Collected data:
[Start of Attachment]

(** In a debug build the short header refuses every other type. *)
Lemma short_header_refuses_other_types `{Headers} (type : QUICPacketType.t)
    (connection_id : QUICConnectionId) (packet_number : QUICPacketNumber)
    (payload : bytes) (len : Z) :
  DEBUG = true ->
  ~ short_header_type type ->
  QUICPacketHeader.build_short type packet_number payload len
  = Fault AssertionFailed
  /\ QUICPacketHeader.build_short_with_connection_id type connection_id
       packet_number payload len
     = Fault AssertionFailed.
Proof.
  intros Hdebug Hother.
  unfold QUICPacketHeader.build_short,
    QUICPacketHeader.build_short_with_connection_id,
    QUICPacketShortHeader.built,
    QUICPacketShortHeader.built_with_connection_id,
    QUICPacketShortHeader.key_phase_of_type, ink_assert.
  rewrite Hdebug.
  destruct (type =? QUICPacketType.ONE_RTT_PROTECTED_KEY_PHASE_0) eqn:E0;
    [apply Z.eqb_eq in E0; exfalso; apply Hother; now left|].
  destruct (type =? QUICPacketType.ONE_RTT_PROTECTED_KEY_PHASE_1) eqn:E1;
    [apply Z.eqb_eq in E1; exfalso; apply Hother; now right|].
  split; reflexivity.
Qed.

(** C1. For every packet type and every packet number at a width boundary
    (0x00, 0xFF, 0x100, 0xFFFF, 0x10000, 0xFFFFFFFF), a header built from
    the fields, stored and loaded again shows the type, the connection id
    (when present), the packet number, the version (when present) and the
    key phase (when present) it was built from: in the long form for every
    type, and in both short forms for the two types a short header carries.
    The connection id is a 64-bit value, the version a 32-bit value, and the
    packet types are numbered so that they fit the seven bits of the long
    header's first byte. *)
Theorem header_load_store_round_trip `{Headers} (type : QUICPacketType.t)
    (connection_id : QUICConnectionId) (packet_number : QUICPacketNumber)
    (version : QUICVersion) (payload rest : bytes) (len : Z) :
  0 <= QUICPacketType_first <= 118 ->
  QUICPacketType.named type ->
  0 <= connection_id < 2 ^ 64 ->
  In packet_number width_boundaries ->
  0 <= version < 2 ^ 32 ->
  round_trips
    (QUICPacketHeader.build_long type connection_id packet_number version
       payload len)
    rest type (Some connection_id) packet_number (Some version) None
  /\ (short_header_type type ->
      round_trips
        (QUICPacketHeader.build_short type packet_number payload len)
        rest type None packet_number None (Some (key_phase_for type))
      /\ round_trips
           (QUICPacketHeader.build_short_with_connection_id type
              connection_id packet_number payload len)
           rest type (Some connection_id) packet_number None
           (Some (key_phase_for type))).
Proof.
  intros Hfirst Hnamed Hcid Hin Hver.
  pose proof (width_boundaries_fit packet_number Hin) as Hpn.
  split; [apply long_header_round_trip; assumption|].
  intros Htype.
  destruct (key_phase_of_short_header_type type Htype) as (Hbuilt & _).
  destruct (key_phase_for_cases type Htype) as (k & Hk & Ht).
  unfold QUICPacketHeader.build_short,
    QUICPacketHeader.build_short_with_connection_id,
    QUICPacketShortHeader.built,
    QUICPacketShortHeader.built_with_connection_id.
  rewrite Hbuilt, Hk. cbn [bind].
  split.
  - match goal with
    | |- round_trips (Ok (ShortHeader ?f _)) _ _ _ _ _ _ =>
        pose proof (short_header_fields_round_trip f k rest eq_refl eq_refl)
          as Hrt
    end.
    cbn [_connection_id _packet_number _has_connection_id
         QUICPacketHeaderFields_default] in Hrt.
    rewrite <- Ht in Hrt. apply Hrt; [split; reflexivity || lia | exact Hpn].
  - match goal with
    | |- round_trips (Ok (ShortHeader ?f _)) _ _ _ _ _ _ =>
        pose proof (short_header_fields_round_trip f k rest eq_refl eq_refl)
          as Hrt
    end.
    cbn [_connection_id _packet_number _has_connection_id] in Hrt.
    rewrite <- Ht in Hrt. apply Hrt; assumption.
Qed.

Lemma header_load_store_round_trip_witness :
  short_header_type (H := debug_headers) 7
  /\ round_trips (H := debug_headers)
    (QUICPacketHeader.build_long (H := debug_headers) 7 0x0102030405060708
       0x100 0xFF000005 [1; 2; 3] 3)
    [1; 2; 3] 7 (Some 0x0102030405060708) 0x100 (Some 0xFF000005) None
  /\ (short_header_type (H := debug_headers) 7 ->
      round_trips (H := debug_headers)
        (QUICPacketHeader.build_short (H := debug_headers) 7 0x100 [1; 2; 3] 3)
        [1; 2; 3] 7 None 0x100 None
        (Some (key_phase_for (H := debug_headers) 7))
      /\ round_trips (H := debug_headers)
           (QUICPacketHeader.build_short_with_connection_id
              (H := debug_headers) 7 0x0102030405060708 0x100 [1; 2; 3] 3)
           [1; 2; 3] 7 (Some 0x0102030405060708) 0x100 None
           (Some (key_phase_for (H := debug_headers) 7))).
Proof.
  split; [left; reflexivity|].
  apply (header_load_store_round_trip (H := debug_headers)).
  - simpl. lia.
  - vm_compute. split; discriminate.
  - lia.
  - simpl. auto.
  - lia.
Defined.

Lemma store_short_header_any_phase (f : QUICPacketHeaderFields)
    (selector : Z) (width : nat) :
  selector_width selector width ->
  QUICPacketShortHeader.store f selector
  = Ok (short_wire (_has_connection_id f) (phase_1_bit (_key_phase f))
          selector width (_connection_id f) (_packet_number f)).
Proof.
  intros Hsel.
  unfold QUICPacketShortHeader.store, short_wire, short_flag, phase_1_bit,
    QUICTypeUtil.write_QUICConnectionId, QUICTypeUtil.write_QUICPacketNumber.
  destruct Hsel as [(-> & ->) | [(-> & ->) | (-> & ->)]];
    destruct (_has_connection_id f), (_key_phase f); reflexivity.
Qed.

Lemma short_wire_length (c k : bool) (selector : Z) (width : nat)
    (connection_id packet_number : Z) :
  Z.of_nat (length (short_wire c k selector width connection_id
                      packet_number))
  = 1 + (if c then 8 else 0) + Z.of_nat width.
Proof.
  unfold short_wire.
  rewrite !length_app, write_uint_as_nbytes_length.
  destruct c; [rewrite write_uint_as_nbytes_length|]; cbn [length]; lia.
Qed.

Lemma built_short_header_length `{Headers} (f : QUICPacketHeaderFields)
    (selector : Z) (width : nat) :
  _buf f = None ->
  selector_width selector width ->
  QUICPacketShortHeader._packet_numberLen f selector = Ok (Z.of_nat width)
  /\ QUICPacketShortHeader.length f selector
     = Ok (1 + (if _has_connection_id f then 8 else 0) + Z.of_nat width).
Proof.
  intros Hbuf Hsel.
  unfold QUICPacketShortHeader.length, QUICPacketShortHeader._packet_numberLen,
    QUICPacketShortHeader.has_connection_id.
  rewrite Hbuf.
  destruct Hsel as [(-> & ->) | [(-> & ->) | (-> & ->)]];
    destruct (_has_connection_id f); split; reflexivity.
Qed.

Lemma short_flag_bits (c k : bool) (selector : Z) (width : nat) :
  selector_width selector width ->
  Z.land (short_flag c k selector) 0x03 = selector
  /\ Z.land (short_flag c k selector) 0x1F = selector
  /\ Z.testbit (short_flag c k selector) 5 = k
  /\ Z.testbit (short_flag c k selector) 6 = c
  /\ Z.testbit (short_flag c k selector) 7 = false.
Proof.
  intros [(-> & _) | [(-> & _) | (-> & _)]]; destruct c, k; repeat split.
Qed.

[End of Attachment]

- EXERCISE DETAILS: From the records above, extract each line exactly as shown.

- FINAL ANSWER:
(** In a debug build the short header refuses every other type. *)
Lemma short_header_refuses_other_types `{Headers} (type : QUICPacketType.t)
    (connection_id : QUICConnectionId) (packet_number : QUICPacketNumber)
    (payload : bytes) (len : Z) :
  DEBUG = true ->
  ~ short_header_type type ->
  QUICPacketHeader.build_short type packet_number payload len
  = Fault AssertionFailed
  /\ QUICPacketHeader.build_short_with_connection_id type connection_id
       packet_number payload len
     = Fault AssertionFailed.
Proof.
  intros Hdebug Hother.
  unfold QUICPacketHeader.build_short,
    QUICPacketHeader.build_short_with_connection_id,
    QUICPacketShortHeader.built,
    QUICPacketShortHeader.built_with_connection_id,
    QUICPacketShortHeader.key_phase_of_type, ink_assert.
  rewrite Hdebug.
  destruct (type =? QUICPacketType.ONE_RTT_PROTECTED_KEY_PHASE_0) eqn:E0;
    [apply Z.eqb_eq in E0; exfalso; apply Hother; now left|].
  destruct (type =? QUICPacketType.ONE_RTT_PROTECTED_KEY_PHASE_1) eqn:E1;
    [apply Z.eqb_eq in E1; exfalso; apply Hother; now right|].
  split; reflexivity.
Qed.

(** C1. For every packet type and every packet number at a width boundary
    (0x00, 0xFF, 0x100, 0xFFFF, 0x10000, 0xFFFFFFFF), a header built from
    the fields, stored and loaded again shows the type, the connection id
    (when present), the packet number, the version (when present) and the
    key phase (when present) it was built from: in the long form for every
    type, and in both short forms for the two types a short header carries.
    The connection id is a 64-bit value, the version a 32-bit value, and the
    packet types are numbered so that they fit the seven bits of the long
    header's first byte. *)
Theorem header_load_store_round_trip `{Headers} (type : QUICPacketType.t)
    (connection_id : QUICConnectionId) (packet_number : QUICPacketNumber)
    (version : QUICVersion) (payload rest : bytes) (len : Z) :
  0 <= QUICPacketType_first <= 118 ->
  QUICPacketType.named type ->
  0 <= connection_id < 2 ^ 64 ->
  In packet_number width_boundaries ->
  0 <= version < 2 ^ 32 ->
  round_trips
    (QUICPacketHeader.build_long type connection_id packet_number version
       payload len)
    rest type (Some connection_id) packet_number (Some version) None
  /\ (short_header_type type ->
      round_trips
        (QUICPacketHeader.build_short type packet_number payload len)
        rest type None packet_number None (Some (key_phase_for type))
      /\ round_trips
           (QUICPacketHeader.build_short_with_connection_id type
              connection_id packet_number payload len)
           rest type (Some connection_id) packet_number None
           (Some (key_phase_for type))).
Proof.
  intros Hfirst Hnamed Hcid Hin Hver.
  pose proof (width_boundaries_fit packet_number Hin) as Hpn.
  split; [apply long_header_round_trip; assumption|].
  intros Htype.
  destruct (key_phase_of_short_header_type type Htype) as (Hbuilt & _).
  destruct (key_phase_for_cases type Htype) as (k & Hk & Ht).
  unfold QUICPacketHeader.build_short,
    QUICPacketHeader.build_short_with_connection_id,
    QUICPacketShortHeader.built,
    QUICPacketShortHeader.built_with_connection_id.
  rewrite Hbuilt, Hk. cbn [bind].
  split.
  - match goal with
    | |- round_trips (Ok (ShortHeader ?f _)) _ _ _ _ _ _ =>
        pose proof (short_header_fields_round_trip f k rest eq_refl eq_refl)
          as Hrt
    end.
    cbn [_connection_id _packet_number _has_connection_id
         QUICPacketHeaderFields_default] in Hrt.
    rewrite <- Ht in Hrt. apply Hrt; [split; reflexivity || lia | exact Hpn].
  - match goal with
    | |- round_trips (Ok (ShortHeader ?f _)) _ _ _ _ _ _ =>
        pose proof (short_header_fields_round_trip f k rest eq_refl eq_refl)
          as Hrt
    end.
    cbn [_connection_id _packet_number _has_connection_id] in Hrt.
    rewrite <- Ht in Hrt. apply Hrt; assumption.
Qed.

Lemma header_load_store_round_trip_witness :
  short_header_type (H := debug_headers) 7
  /\ round_trips (H := debug_headers)
    (QUICPacketHeader.build_long (H := debug_headers) 7 0x0102030405060708
       0x100 0xFF000005 [1; 2; 3] 3)
    [1; 2; 3] 7 (Some 0x0102030405060708) 0x100 (Some 0xFF000005) None
  /\ (short_header_type (H := debug_headers) 7 ->
      round_trips (H := debug_headers)
        (QUICPacketHeader.build_short (H := debug_headers) 7 0x100 [1; 2; 3] 3)
        [1; 2; 3] 7 None 0x100 None
        (Some (key_phase_for (H := debug_headers) 7))
      /\ round_trips (H := debug_headers)
           (QUICPacketHeader.build_short_with_connection_id
              (H := debug_headers) 7 0x0102030405060708 0x100 [1; 2; 3] 3)
           [1; 2; 3] 7 (Some 0x0102030405060708) 0x100 None
           (Some (key_phase_for (H := debug_headers) 7))).
Proof.
  split; [left; reflexivity|].
  apply (header_load_store_round_trip (H := debug_headers)).
  - simpl. lia.
  - vm_compute. split; discriminate.
  - lia.
  - simpl. auto.
  - lia.
Defined.

Lemma store_short_header_any_phase (f : QUICPacketHeaderFields)
    (selector : Z) (width : nat) :
  selector_width selector width ->
  QUICPacketShortHeader.store f selector
  = Ok (short_wire (_has_connection_id f) (phase_1_bit (_key_phase f))
          selector width (_connection_id f) (_packet_number f)).
Proof.
  intros Hsel.
  unfold QUICPacketShortHeader.store, short_wire, short_flag, phase_1_bit,
    QUICTypeUtil.write_QUICConnectionId, QUICTypeUtil.write_QUICPacketNumber.
  destruct Hsel as [(-> & ->) | [(-> & ->) | (-> & ->)]];
    destruct (_has_connection_id f), (_key_phase f); reflexivity.
Qed.

Lemma short_wire_length (c k : bool) (selector : Z) (width : nat)
    (connection_id packet_number : Z) :
  Z.of_nat (length (short_wire c k selector width connection_id
                      packet_number))
  = 1 + (if c then 8 else 0) + Z.of_nat width.
Proof.
  unfold short_wire.
  rewrite !length_app, write_uint_as_nbytes_length.
  destruct c; [rewrite write_uint_as_nbytes_length|]; cbn [length]; lia.
Qed.

Lemma built_short_header_length `{Headers} (f : QUICPacketHeaderFields)
    (selector : Z) (width : nat) :
  _buf f = None ->
  selector_width selector width ->
  QUICPacketShortHeader._packet_numberLen f selector = Ok (Z.of_nat width)
  /\ QUICPacketShortHeader.length f selector
     = Ok (1 + (if _has_connection_id f then 8 else 0) + Z.of_nat width).
Proof.
  intros Hbuf Hsel.
  unfold QUICPacketShortHeader.length, QUICPacketShortHeader._packet_numberLen,
    QUICPacketShortHeader.has_connection_id.
  rewrite Hbuf.
  destruct Hsel as [(-> & ->) | [(-> & ->) | (-> & ->)]];
    destruct (_has_connection_id f); split; reflexivity.
Qed.

Lemma short_flag_bits (c k : bool) (selector : Z) (width : nat) :
  selector_width selector width ->
  Z.land (short_flag c k selector) 0x03 = selector
  /\ Z.land (short_flag c k selector) 0x1F = selector
  /\ Z.testbit (short_flag c k selector) 5 = k
  /\ Z.testbit (short_flag c k selector) 6 = c
  /\ Z.testbit (short_flag c k selector) 7 = false.
Proof.
  intros [(-> & _) | [(-> & _) | (-> & _)]]; destruct c, k; repeat split.
Qed.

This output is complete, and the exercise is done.